> _TASK PROMPT_:
Find the lines of data that contain the string "wall", then list them.

> _Collected data_:

* * *

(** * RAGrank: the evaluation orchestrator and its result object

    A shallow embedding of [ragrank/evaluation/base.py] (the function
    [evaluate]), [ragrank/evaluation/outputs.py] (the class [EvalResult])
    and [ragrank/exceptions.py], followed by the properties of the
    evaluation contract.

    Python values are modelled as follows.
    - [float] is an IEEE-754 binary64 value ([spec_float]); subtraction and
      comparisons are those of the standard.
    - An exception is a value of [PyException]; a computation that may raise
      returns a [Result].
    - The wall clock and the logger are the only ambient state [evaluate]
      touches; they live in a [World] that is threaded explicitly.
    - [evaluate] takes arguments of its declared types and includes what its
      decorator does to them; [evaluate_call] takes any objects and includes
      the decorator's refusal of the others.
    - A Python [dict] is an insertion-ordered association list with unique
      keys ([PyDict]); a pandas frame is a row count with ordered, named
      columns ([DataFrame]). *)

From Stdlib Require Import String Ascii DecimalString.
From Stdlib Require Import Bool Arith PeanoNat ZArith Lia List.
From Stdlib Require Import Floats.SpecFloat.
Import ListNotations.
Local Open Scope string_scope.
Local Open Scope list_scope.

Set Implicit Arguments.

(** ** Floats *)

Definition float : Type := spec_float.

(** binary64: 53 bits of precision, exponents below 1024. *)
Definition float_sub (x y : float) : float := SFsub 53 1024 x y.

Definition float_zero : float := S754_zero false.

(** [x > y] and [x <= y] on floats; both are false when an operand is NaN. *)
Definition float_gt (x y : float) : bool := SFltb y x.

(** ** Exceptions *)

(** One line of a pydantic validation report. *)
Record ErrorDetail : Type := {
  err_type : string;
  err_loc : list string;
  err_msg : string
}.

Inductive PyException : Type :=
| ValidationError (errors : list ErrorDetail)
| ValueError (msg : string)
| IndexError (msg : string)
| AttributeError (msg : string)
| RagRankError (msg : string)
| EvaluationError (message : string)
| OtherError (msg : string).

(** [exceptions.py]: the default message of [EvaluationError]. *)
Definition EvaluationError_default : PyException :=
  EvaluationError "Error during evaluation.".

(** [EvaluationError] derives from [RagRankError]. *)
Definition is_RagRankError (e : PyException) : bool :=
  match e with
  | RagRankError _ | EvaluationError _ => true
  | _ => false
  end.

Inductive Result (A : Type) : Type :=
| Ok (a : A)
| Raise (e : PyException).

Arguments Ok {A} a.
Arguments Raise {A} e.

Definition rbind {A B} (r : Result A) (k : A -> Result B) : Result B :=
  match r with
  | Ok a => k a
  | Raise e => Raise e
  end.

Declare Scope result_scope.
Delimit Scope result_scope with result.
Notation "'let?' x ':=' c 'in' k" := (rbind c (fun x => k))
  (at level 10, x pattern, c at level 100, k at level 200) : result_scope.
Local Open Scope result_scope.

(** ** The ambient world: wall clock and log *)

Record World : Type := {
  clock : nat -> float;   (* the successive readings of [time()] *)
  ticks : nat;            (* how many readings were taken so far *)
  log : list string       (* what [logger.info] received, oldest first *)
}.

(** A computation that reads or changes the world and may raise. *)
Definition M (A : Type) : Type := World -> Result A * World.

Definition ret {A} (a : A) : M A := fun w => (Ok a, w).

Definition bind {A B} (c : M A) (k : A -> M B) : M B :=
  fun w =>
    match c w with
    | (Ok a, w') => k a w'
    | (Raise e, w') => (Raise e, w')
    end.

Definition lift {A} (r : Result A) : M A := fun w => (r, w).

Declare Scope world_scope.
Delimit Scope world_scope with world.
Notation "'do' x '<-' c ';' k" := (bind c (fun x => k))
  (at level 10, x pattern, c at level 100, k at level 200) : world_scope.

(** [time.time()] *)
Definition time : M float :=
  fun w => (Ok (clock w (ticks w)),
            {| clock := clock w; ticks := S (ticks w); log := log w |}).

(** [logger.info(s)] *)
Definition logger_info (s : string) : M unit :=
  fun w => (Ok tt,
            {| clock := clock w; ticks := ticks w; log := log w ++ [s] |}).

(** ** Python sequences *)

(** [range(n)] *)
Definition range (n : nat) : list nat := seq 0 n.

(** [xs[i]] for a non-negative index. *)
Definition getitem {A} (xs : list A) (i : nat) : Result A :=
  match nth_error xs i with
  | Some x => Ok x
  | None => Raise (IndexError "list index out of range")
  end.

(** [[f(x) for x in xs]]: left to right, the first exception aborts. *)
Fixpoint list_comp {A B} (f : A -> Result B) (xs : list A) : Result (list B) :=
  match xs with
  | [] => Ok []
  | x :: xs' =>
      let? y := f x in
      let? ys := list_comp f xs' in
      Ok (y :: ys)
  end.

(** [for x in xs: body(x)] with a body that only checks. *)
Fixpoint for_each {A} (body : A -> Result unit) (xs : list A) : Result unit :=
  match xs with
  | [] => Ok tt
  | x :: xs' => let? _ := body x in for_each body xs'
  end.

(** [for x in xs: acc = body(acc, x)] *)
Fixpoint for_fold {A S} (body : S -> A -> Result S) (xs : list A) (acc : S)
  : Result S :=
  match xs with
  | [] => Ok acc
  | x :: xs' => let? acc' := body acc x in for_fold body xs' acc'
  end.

* * *

> _RESPONSE_:
    - The wall clock and the logger are the only ambient state [evaluate]
(** ** The ambient world: wall clock and log *)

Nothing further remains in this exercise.